There is a lot of talk always about role models. I Youtube
videos on serving motions and footwork drills and volley racquet position to
show my students all the time—watch this guy, Andy Roddick, as he serves. Watch
this guy, Roger Federer, as he hits a slice. Role models are who you look up to
in your life, but sometimes, it is important to just turn your head around side
to side to find influences in your
life, because while role models are what you strive to be, influences in your
life affect your mindset, your personality, and how hard you work day to day,
and influences make a large impact on your life, an impact that you only start
to see when you get older and either appreciate people for what they showed you
through their own actions or appreciate when you let them go as a friend or
mentor, to see how much better your life and your actions become when they
leave your side as a negative influence.
I told you in my recent blog about the book “How to be like
Mike.” The author writes a chapter about influences—he says, “People do as
people see.” It is important to surround yourself around people that not only
make you happy, but people that you are willing to acknowledge to be similar to
you, or what you want to be. Check to see who you are hitting with—it doesn’t
matter how they play, but how much effort they put into playing. Do you want to
be as disciplined as they are? Are they a good influence on your tennis? Look
around at your coaches. Do you aspire to be like them? I can tell you that I always aspired to be like my
parents, and my parents were my coaches my whole life. I had the positive
influence that I only felt the consequences of when I left home to go to
college, because the work ethic that they instilled in me to this day I
replicate on a daily basis, and often with high rewards from people that aren’t
used to seeing such effort regardless the task.
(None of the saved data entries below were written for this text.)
(* ===== verification/ApiTypes.v ===== *)
(** * The API data the code generator consumes

    [cam-fe-code-generator/src/services/apis/api/types.ts]: HTTP methods,
    parameter trees and API details as the server sends them.  Nullable fields
    are options; [ParamType] stays a string because the generator also accepts
    names outside the declared union. *)

From S2P Require Import Prelude JsObject.
From Stdlib Require Import String ZArith.

Inductive HttpMethod := GET | POST | PUT | DELETE | PATCH.

Definition method_name (m : HttpMethod) : string :=
  match m with
  | GET => "GET" | POST => "POST" | PUT => "PUT" | DELETE => "DELETE" | PATCH => "PATCH"
  end.

#[global] Instance HttpMethod_eq_dec : EqDecision HttpMethod.
Proof. solve_decision. Defined.

Inductive ApiLevel := P0 | P1 | P2 | P3 | P4.

#[global] Instance ApiLevel_eq_dec : EqDecision ApiLevel.
Proof. solve_decision. Defined.

Inductive ParamLocation := query | path | header | cookie | body.

Definition location_name (l : ParamLocation) : string :=
  match l with
  | query => "query" | path => "path" | header => "header" | cookie => "cookie" | body => "body"
  end.

Definition all_locations : list ParamLocation := [query; path; header; cookie; body].

(** The members of [RequestParam] and [ResponseParam] that the other one lacks. *)
Inductive ParamPlace :=
| InRequest (location : string) (default_value : option string)
| InResponse (status_code : Z).

(** [RequestParam], [ResponseParam] and their draft versions: [param_api] is
    [api_id] on the published tables and [api_draft_id] on the draft ones. *)
Inductive Param := mkParam {
  param_id : Z;
  param_api : Z;
  param_place : ParamPlace;
  param_name : string;
  param_type : string;
  required : bool;
  description : option string;
  example : option string;
  array_child_type : option string;
  parent_param_id : option Z;
  children_params : option (list Param)
}.

(** [ApiDetail | ApiDraftDetail], the members the generator reads. *)
Record ApiDetail := mkApiDetail {
  api_id : Z;
  api_name : string;
  api_method : HttpMethod;
  api_path : string;
  api_description : option string;
  request_params_by_location : option (obj (list Param));
  response_params_by_status_code : option (obj (list Param))
}.

(** [ApiBrief]. *)
Record ApiBrief := mkApiBrief {
  brief_id : Z;
  brief_name : string;
  brief_method : HttpMethod;
  brief_path : string;
  brief_description : option string;
  brief_category : option Z
}.

(** [a || b] on a nullable string. *)
Definition opt_str_or (a : option string) (b : string) : string := str_or (default "" a) b.

(** [x && x.length > 0] on a nullable array. *)
Definition non_empty {A} (l : option (list A)) : bool :=
  match l with Some (_ :: _) => true | _ => false end.

(** Induction on parameter trees. *)
Section ParamInd.
Variable P : Param -> Prop.
Hypothesis Hnode : forall p, (forall cs, children_params p = Some cs -> Forall P cs) -> P p.

Fixpoint Param_tree_ind (p : Param) : P p.
Proof.
  apply Hnode. destruct p as [i a pl n t r d e ac pp [cs|]]; simpl; [|done].
  intros cs' [= <-]. induction cs as [|c cs IH]; constructor; [apply Param_tree_ind|exact IH].
Defined.
End ParamInd.
(* ===== verification/Generator.v ===== *)
(** * Generating TypeScript from API details

    [cam-fe-code-generator/src/services/code-generate/generator.ts] and
    [capitalizeFirstLetter] of [utils/utils.ts]: the type map, the recursive
    interface generator and [generateTSCode].  Strings hold ASCII text: upper
    casing a first letter outside ASCII is not modelled. *)

From S2P Require Import Prelude JsObject ApiTypes.
From Stdlib Require Import Ascii String ZArith Lia.

Definition capitalizeFirstLetter (s : string) : string :=
  match s with
  | EmptyString => EmptyString
  | String c s' => String (upper_char c) s'
  end.

(** ** [tsTypeMap]

    The recursive call has no third argument, so it never recurses further. *)
Definition tsTypeMap_leaf (type : string) : string :=
  if decide (type ∈ ["int"; "float"; "double"; "long"]) then "number"
  else if decide (type ∈ ["string"; "text"]) then "string"
  else if decide (type ∈ ["boolean"; "bool"]) then "boolean"
  else if decide (type ∈ ["array"; "list"]) then "any[]"
  else "any".

Definition tsTypeMap (type : string) (arrayChildType : option string) : string :=
  if decide (type ∈ ["array"; "list"]) then
    match arrayChildType with
    | Some c => if String.eqb c "" then "any[]" else tsTypeMap_leaf c +:+ "[]"
    | None => "any[]"
    end
  else tsTypeMap_leaf type.
(* ===== verification/Client.v ===== *)
(** * The generated client at work

    What the methods of the class written by
    [cam-fe-code-generator/src/templates/service-class.ts] do when they are
    called: the text that [ServiceClass] prints is itself a program, translated
    here into the request it makes.  The translation holds for field names and
    paths that need no escaping in a quoted JavaScript string.  [req] is the
    argument by its own members. *)

From S2P Require Import Prelude JsObject ApiTypes Generator ServiceClass.
From Stdlib Require Import Ascii String ZArith Lia.

(** ** [String.prototype.replace] with a text to find *)

(** What follows [p] in [s], when [s] starts with it. *)
Fixpoint after_prefix (p s : string) : option string :=
  match p, s with
  | EmptyString, _ => Some s
  | String a p', String b s' => if Ascii.eqb a b then after_prefix p' s' else None
  | String _ _, EmptyString => None
  end.

(** The text before and after the first occurrence of [p]. *)
Fixpoint find_text (p s : string) : option (string * string) :=
  match after_prefix p s with
  | Some r => Some ("", r)
  | None =>
      match s with
      | EmptyString => None
      | String c s' => (fun br : string * string => (String c br.1, br.2)) <$> find_text p s'
      end
  end.

(** The patterns [$$], [$&], [$`] and [$'] of a replacement. *)
Fixpoint expand (before matched after rep : string) : string :=
  match rep with
  | EmptyString => ""
  | String c ((String d r) as rep') =>
      if Ascii.eqb c "$" then
        if Ascii.eqb d "$" then String "$" (expand before matched after r)
        else if Ascii.eqb d "&" then matched +:+ expand before matched after r
        else if Ascii.eqb d "`" then before +:+ expand before matched after r
        else if Ascii.eqb d "'" then after +:+ expand before matched after r
        else String c (expand before matched after rep')
      else String c (expand before matched after rep')
  | String c EmptyString => String c ""
  end.

(** [s.replace(p, rep)]: the first occurrence. *)
Definition js_replace (s p rep : string) : string :=
  match find_text p s with
  | Some (before, after) => before +:+ expand before p after rep +:+ after
  | None => s
  end.

(** ** The class *)

(** [baseURL: string | ((path: string) => string)]. *)
Inductive BaseURL := BaseText (s : string) | BaseFunction (f : string -> string).

Definition is_slash (c : ascii) : bool := Ascii.eqb c "/".

(** [s.replace(/\/+$/, "")]. *)
Fixpoint drop_slashes (s : string) : string :=
  match s with
  | EmptyString => ""
  | String c s' =>
      match drop_slashes s' with
      | EmptyString => if is_slash c then "" else String c ""
      | t => String c t
      end
  end.

(** [genBaseURL]; the leading slashes of the path go too. *)
Definition genBaseURL (base : BaseURL) (path : string) : string :=
  match base with
  | BaseText b => drop_slashes (trim b) +:+ "/" +:+ snd (span is_slash (trim path))
  | BaseFunction f => f path
  end.

Section Call.
(** The values a member of [req] can have besides [null] and [undefined], and
    [String] of them. *)
Context {A : Type} (js_String : A -> string).

Inductive arg := ArgNull | Arg (a : A).

(** The code for one path parameter. *)
Definition replace_path (req : obj arg) (url field : string) : string :=
  match obj_get req field with
  | Some (Arg a) => js_replace url ("{" +:+ field +:+ "}") (js_String a)
  | _ => url
  end.

(** [{ 'f': _req["f"], ... }], or [undefined] when there is no field; an absent
    member of [req] is [undefined]. *)
Definition members_of (req : obj arg) (fields : list string) : option (obj (option arg)) :=
  match fields with
  | [] => None
  | _ => Some (foldl (fun o f => obj_set o f (obj_get req f)) [] fields)
  end.

(** What a method hands to [this.request]. *)
Record ClientRequest := mkClientRequest {
  client_url : string;
  client_method : string;
  client_data : option (obj (option arg));
  client_params : option (obj (option arg));
  client_headers : option (obj (option arg))
}.

Definition call_method (base : BaseURL) (o : ApiOption) (req : obj arg) : ClientRequest :=
  mkClientRequest
    (foldl (replace_path req) (genBaseURL base (apiPath o)) (reqPathFields o))
    (method_name (apiMethod o))
    (members_of req (reqBodyFields o)) (members_of req (reqQueryFields o)) (members_of req (reqHeaderFields o)).
End Call.
Arguments ArgNull {A}.
Arguments Arg {A} a.
Arguments mkClientRequest {A}.
Arguments client_url {A} c.
Arguments client_method {A} c.
Arguments client_data {A} c.
Arguments client_params {A} c.
Arguments client_headers {A} c.

(** ** Specification: an address with placeholders *)

Inductive piece := Lit (s : string) | Hole (name : string).

Definition piece_text (p : piece) : string :=
  match p with Lit s => s | Hole n => "{" +:+ n +:+ "}" end.
Fixpoint template (ps : list piece) : string :=
  match ps with [] => "" | p :: ps' => piece_text p +:+ template ps' end.

Definition holes (ps : list piece) : list string := omap (fun p => match p with Hole n => Some n | Lit _ => None end) ps.

(** The address with each placeholder replaced by its value. *)
Fixpoint fill (value : string -> string) (ps : list piece) : string :=
  match ps with
  | [] => ""
  | Lit s :: ps' => s +:+ fill value ps'
  | Hole n :: ps' => value n +:+ fill value ps'
  end.

(** Braces are used for placeholders only. *)
Definition piece_ok (p : piece) : Prop :=
  match p with Lit s => lacks "{" s = true | Hole n => lacks "{" n = true /\ lacks "}" n = true end.

(** ** Lemmas *)

Lemma after_prefix_app p r : after_prefix p (p +:+ r) = Some r.
Proof. induction p as [|c p IH]; [done|]. rewrite str_app_cons. cbn [after_prefix]. by rewrite Ascii.eqb_refl. Qed.

(** Two texts without [}], each followed by one: the first starts the second only
    when they are equal. *)
Lemma after_prefix_closed n m r : lacks "}" n = true -> lacks "}" m = true ->
  after_prefix (n +:+ "}") (m +:+ String "}" r) = if decide (n = m) then Some r else None.
Proof.
  revert m. induction n as [|a n IH]; intros m Hn Hm.
  - change ("" +:+ "}") with "}". destruct m as [|b m].
    + change ("" +:+ String "}" r) with (String "}" r). by rewrite decide_True.
    + rewrite str_app_cons. unfold lacks in Hm. cbn [str_forallb] in Hm. apply andb_true_iff in Hm as [Hb _].
      apply negb_true_iff in Hb. cbn [after_prefix]. rewrite Ascii.eqb_sym, Hb. by rewrite decide_False.
  - rewrite str_app_cons. unfold lacks in Hn. cbn [str_forallb] in Hn. apply andb_true_iff in Hn as [Ha Hn].
    apply negb_true_iff in Ha. destruct m as [|b m].
    + change ("" +:+ String "}" r) with (String "}" r). cbn [after_prefix]. rewrite Ha. by rewrite decide_False.
    + rewrite str_app_cons. unfold lacks in Hm. cbn [str_forallb] in Hm. apply andb_true_iff in Hm as [_ Hm].
      cbn [after_prefix]. destruct (Ascii.eqb_spec a b) as [->|Hab].
      * rewrite IH by done. apply decide_ext. split; [by intros ->|by intros [= ->]].
      * rewrite decide_False; [done|]. by intros [= ? ?].
Qed.

(** A placeholder is not found in text without [{]. *)
Lemma find_text_skip n s r : lacks "{" s = true ->
  find_text (String "{" n) (s +:+ r) = (fun br : string * string => (s +:+ br.1, br.2)) <$> find_text (String "{" n) r.
Proof.
  induction s as [|c s IH]; intros Hs.
  - change ("" +:+ r) with r. destruct (find_text (String "{" n) r) as [[b a]|]; done.
  - unfold lacks in Hs. cbn [str_forallb] in Hs. apply andb_true_iff in Hs as [Hc Hs]. apply negb_true_iff in Hc.
    rewrite str_app_cons. cbn [find_text after_prefix]. rewrite Ascii.eqb_sym, Hc, IH by done.
    by destruct (find_text (String "{" n) r) as [[b a]|].
Qed.

(** Finding a placeholder in an address: the first hole of that name. *)
Lemma find_hole n ps : lacks "{" n = true -> lacks "}" n = true -> Forall piece_ok ps ->
  match find_text ("{" +:+ n +:+ "}") (template ps) with
  | Some (b, a) => exists l r, ps = l ++ Hole n :: r /\ n ∉ holes l /\ b = template l /\ a = template r
  | None => n ∉ holes ps
  end.
Proof.
  intros Hn1 Hn2. change ("{" +:+ n +:+ "}") with (String "{" (n +:+ "}")).
  induction 1 as [|p ps Hp Hps IH]; [by apply not_elem_of_nil|]. cbn [template]. destruct p as [s|m]; cbn [piece_text piece_ok] in *.
  - rewrite find_text_skip by done. destruct (find_text _ (template ps)) as [[b a]|]; [|exact IH].
    destruct IH as (l & r & -> & Hl & -> & ->). by exists (Lit s :: l), r.
  - destruct Hp as [Hm1 Hm2].
    assert (E : ("{" +:+ m +:+ "}") +:+ template ps = String "{" (m +:+ String "}" (template ps))) by (by rewrite !str_app_assoc).
    rewrite E. cbn [find_text after_prefix]. rewrite Ascii.eqb_refl, after_prefix_closed by done.
    destruct (decide (n = m)) as [<-|Hne].
    + exists [], ps. split; [done|]. split; [by apply not_elem_of_nil|done].
    + assert (Em : m +:+ String "}" (template ps) = (m +:+ "}") +:+ template ps) by (by rewrite !str_app_assoc).
      rewrite Em, find_text_skip.
      2: { unfold lacks in *. by rewrite str_forallb_app, Hm1. }
      destruct (find_text _ (template ps)) as [[b a]|].
      * destruct IH as (l & r & -> & Hl & -> & ->). exists (Hole m :: l), r. split; [done|].
        split; [|done]. cbn. rewrite not_elem_of_cons. done.
      * cbn. rewrite not_elem_of_cons. done.
Qed.

Lemma expand_plain b m a s : lacks "$" s = true -> expand b m a s = s.
Proof.
  induction s as [|c s IH]; intros Hs; [done|]. unfold lacks in Hs. cbn [str_forallb] in Hs.
  apply andb_true_iff in Hs as [Hc Hs]. apply negb_true_iff in Hc. cbn [expand]. rewrite Hc.
  destruct s; [done|]. by rewrite IH.
Qed.

Lemma template_app l r : template (l ++ r) = template l +:+ template r.
Proof. induction l as [|p l IH]; [done|]. cbn [app template]. by rewrite IH, str_app_assoc. Qed.

Lemma fill_app v l r : fill v (l ++ r) = fill v l +:+ fill v r.
Proof. induction l as [|[s|n] l IH]; [done|..]; cbn [app fill]; by rewrite IH, str_app_assoc. Qed.

(** Without holes an address is its text. *)
Lemma fill_closed v ps : holes ps = [] -> fill v ps = template ps.
Proof. induction ps as [|[s|n] ps IH]; intros H; [done|..]; [|done]. cbn [fill template piece_text]. by rewrite IH. Qed.

(** Putting a value in place of a hole. *)
Definition plug (n v : string) (ps : list piece) : list piece :=
  map (fun p => match p with Hole m => if decide (m = n) then Lit v else p | Lit _ => p end) ps.

Lemma plug_absent n v ps : n ∉ holes ps -> plug n v ps = ps.
Proof.
  induction ps as [|[s|m] ps IH]; intros H; [done|..]; cbn in *; change (map _ ps) with (plug n v ps); [by rewrite IH|].
  rewrite not_elem_of_cons in H. rewrite decide_False by (intros ->; tauto). by rewrite IH by tauto.
Qed.

Lemma plug_app n v l r : plug n v (l ++ r) = plug n v l ++ plug n v r.
Proof. apply map_app. Qed.

Lemma holes_app l r : holes (l ++ r) = holes l ++ holes r.
Proof. apply omap_app. Qed.

Lemma holes_plug n v ps : holes (plug n v ps) = filter (fun m => m <> n) (holes ps).
Proof.
  induction ps as [|[s|m] ps IH]; [done|exact IH|].
  cbn [plug map]. change (map _ ps) with (plug n v ps). case_decide as E.
  - subst m. change (holes (Lit v :: plug n v ps)) with (holes (plug n v ps)).
    change (holes (Hole n :: ps)) with (n :: holes ps). rewrite IH, filter_cons, decide_False; [done|]. by intros H.
  - change (holes (Hole m :: plug n v ps)) with (m :: holes (plug n v ps)).
    change (holes (Hole m :: ps)) with (m :: holes ps). by rewrite IH, filter_cons, decide_True.
Qed.

Lemma plug_ok n v ps : lacks "{" v = true -> Forall piece_ok ps -> Forall piece_ok (plug n v ps).
Proof.
  intros Hv H. apply Forall_map. eapply Forall_impl; [exact H|]. intros [s|m] Hp; [done|]. by case_decide.
Qed.

Lemma fill_plug n value ps : fill value (plug n (value n) ps) = fill value ps.
Proof.
  induction ps as [|[s|m] ps IH]; [done|..]; cbn [plug map fill]; change (map _ ps) with (plug n (value n) ps);
    [by rewrite <-IH|]. case_decide as E; cbn [fill]; [subst m|]; by rewrite <-IH.
Qed.

Section Replace.
Context {A : Type} (js_String : A -> string) (req : obj (@arg A)) (value : string -> string).

(** [req] gives [n] a value that prints as [value n], which holds no placeholder
    and no replacement pattern. *)
Definition gives (n : string) : Prop :=
  exists a, obj_get req n = Some (Arg a) /\ js_String a = value n /\
    lacks "{" (value n) = true /\ lacks "$" (value n) = true.

Lemma replace_one n ps : lacks "{" n = true -> lacks "}" n = true ->
  Forall piece_ok ps -> NoDup (holes ps) -> (n ∈ holes ps -> gives n) ->
  replace_path js_String req (template ps) n = template (plug n (value n) ps).
Proof.
  intros Hn1 Hn2 Hok Hnd Hg. pose proof (find_hole n ps Hn1 Hn2 Hok) as H.
  unfold replace_path, js_replace. destruct (find_text _ (template ps)) as [[b a]|].
  - destruct H as (l & r & -> & Hl & -> & ->). rewrite holes_app in Hnd, Hg.
    change (holes (Hole n :: r)) with (n :: holes r) in *.
    assert (Hr : n ∉ holes r) by (apply NoDup_app in Hnd as (_ & _ & [? _]%NoDup_cons); done).
    destruct Hg as (x & -> & Hx & _ & Hd); [apply elem_of_app; right; by left|].
    rewrite expand_plain by (by rewrite Hx). rewrite plug_app, template_app, (plug_absent n _ l Hl).
    cbn [plug map]. rewrite decide_True by done. change (map _ r) with (plug n (value n) r).
    rewrite (plug_absent n _ r Hr). cbn [template piece_text]. by rewrite Hx.
  - rewrite (plug_absent n _ ps H). by destruct (obj_get req n) as [[|x]|].
Qed.
(* ===== verification/CodeGen.v ===== *)
(** * Generating code for the configured services

    [cam-fe-code-generator/src/services/code-generate/index.ts] (with
    [templates/init.ts] and [formatCodeByPrettier]): the commands
    that read and write [cam.config.json] and the run that regenerates the
    output directory.  Parameters: the server, prettier ([None] when it throws)
    and what removing the working directory itself does, which depends on the
    platform. *)

From S2P Require Import Prelude JsObject ApiTypes Generator ServiceClass CliWorld.
From Stdlib Require Import Ascii String ZArith.

Definition CONFIG_FILE_NAME : string := "cam.config.json".
Definition config_path : fpath := [CONFIG_FILE_NAME].

(** The JSON of [CONFIG_FILE_CONTENT]. *)
Definition CONFIG_FILE_CONTENT : CamConfig :=
  mkCamConfig (Some []) (Some "src/cam-auto-generate") (Some "{}").

Definition autoGeneratePrefix : string := "
// THIS IS AN AUTOGENERATED FILE. DO NOT EDIT THIS FILE DIRECTLY.
/* eslint-disable */
/* tslint:disable */
// @ts-nocheck

".

(** [readConfig] of [index.ts]. *)
Definition readConfig : IO CamConfig :=
  w ← get_state;
  if decide (exists_path w config_path) then
    match files w !! config_path with
    | Some (ConfigFile c) => mret c
    | _ =>
        say (Warn "Failed to read config file, please delete it and run `cam init` again") ;; exit 1
    end
  else say (Warn "You need to run `cam init` first") ;; exit 1.

(** [services[name] = v] on a plain object: assigning [__proto__] creates no
    own property. *)
Definition assign_member (o : obj string) (k v : string) : obj string :=
  if decide (k = "__proto__") then o else obj_set o k v.

Definition with_services (s : obj string) (c : CamConfig) : CamConfig :=
  mkCamConfig (Some s) (outDir c) (generateConfig c).

(** [v.split("@")[0]] and [v.split("@")[1]]. *)
Definition uuid_of (v : string) : string := default "" (head (split_on "@" v)).
Definition version_of (v : string) : option string := split_on "@" v !! 1.

Definition of_outcome {A} (o : outcome A) : IO A := fun w => (o, w).

Section CodeGen.
Variable server : forall T, list sent_request -> option string -> Endpoint T -> net T.
Variable prettier : string -> option string.
Variable rm_cwd : IO unit.

Notation request := (CliWorld.request server).

Definition formatCodeByPrettier (code : string) : IO string :=
  match prettier code with
  | Some s => mret s
  | None => say (Warn "Prettier format failed, using unformatted code.") ;; mret code
  end.
(* ===== verification/Cli.v ===== *)
(** * The commands of [cam]

    [cam-fe-code-generator/src/cli/*.ts] and [utils/utils.ts]: argument checks,
    [login], [logout], [whoami], [init], [add], [remove], [update] and the
    [loginRequired] wrapper.  The prompt's answers and the table printer are
    parameters. *)

From S2P Require Import Prelude JsObject ApiTypes Generator ServiceClass CliWorld CodeGen.
From Stdlib Require Import Ascii String ZArith.

Definition isValidVersion (value : string) : bool :=
  if String.eqb value "" then false
  else if String.eqb value "latest" then true
  else version_format value.

(** The character class of [invalidChars]. *)
Definition invalid_char (c : ascii) : bool :=
  (N_of_ascii c <=? 31)%N ||
  bool_decide (c ∈ ["<"; ">"; ":"; ascii_of_N 34; "/"; "\"; "|"; "?"; "*"]%char).

Definition isValidFilename (filename : string) : bool :=
  if String.eqb filename "" then false
  else if str_existsb invalid_char filename then false
  else negb (String.eqb filename "." || String.eqb filename "..").

Section Cli.
Variable server : forall T, list sent_request -> option string -> Endpoint T -> net T.
Variable prettier : string -> option string.
Variable rm_cwd : IO unit.
(** What the user types at the login prompt. *)
Variable answers : string * string.
(** [table.toString()]. *)
Variable show_table : list (string * string) -> string.

Notation request := (CliWorld.request server).

Definition login : IO unit :=
  try_catch (
    say (Log "Authenticating...") ;;
    loginRes ← request (UserLogin answers.1 answers.2);
    if decide (login_status loginRes <> 200%Z) then
      say (Warn (str_or (login_message loginRes) "Login failed"))
    else
      setToken (access_token loginRes) ;;
      getUserRes ← request GetMyInfo;
      if decide (user_status getUserRes <> 200%Z) then
        say (Warn (str_or (user_message getUserRes) "Get user info failed"))
      else
        let u := user_user getUserRes in
        setUser (Profile u) ;;
        say (Log ("Logged in as " +:+ nickname u +:+ " (" +:+ username u +:+ ") - " +:+ email u)))
    (fun e => say (Error (error_to_string e)) ;; exit 1).

Definition logout : IO unit :=
  w ← get_state;
  match getToken w with
  | None => say (Warn "No user logged in")
  | Some _ =>
      setToken "" ;; setUser NoProfile ;; say (Log "Logged out successfully")
  end.

Definition whoami : IO unit :=
  w ← get_state;
  match getToken w with
  | None => say (Warn "No user logged in")
  | Some _ =>
      match getUser w with
      | Some (Profile u) =>
          if String.eqb (username u) "" then say (Warn "User info not found")
          else say (Log (show_table [("Username", username u); ("Nickname", nickname u);
                                     ("Email", email u); ("Role", role u)]))
      | _ => say (Warn "User info not found")
      end
  end.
Sometimes you’ll have a negative influence in your life.
These people drain you of your energy, and support actions and behaviors of
yours that you are not okay with. Sometimes a positive influence in your life
has to hit you upside the head to realize these things, to push you harder—a positive
influence isn’t necessarily your best friend, or even a person you like, but a person who will continue to
make you work to be a better you. A negative influence may be fun, but drags
you down to a level that is not a better you, and this is important in tennis
and in life. A hard worker always beats talent—it might not be so right away,
but work ethic and the environment around you, the influences of your coaches,
your parents, your friends, make an impact on your tennis on a daily basis that
a role model does not. A role model is what you aspire to be, but your
surrounding influences get you there.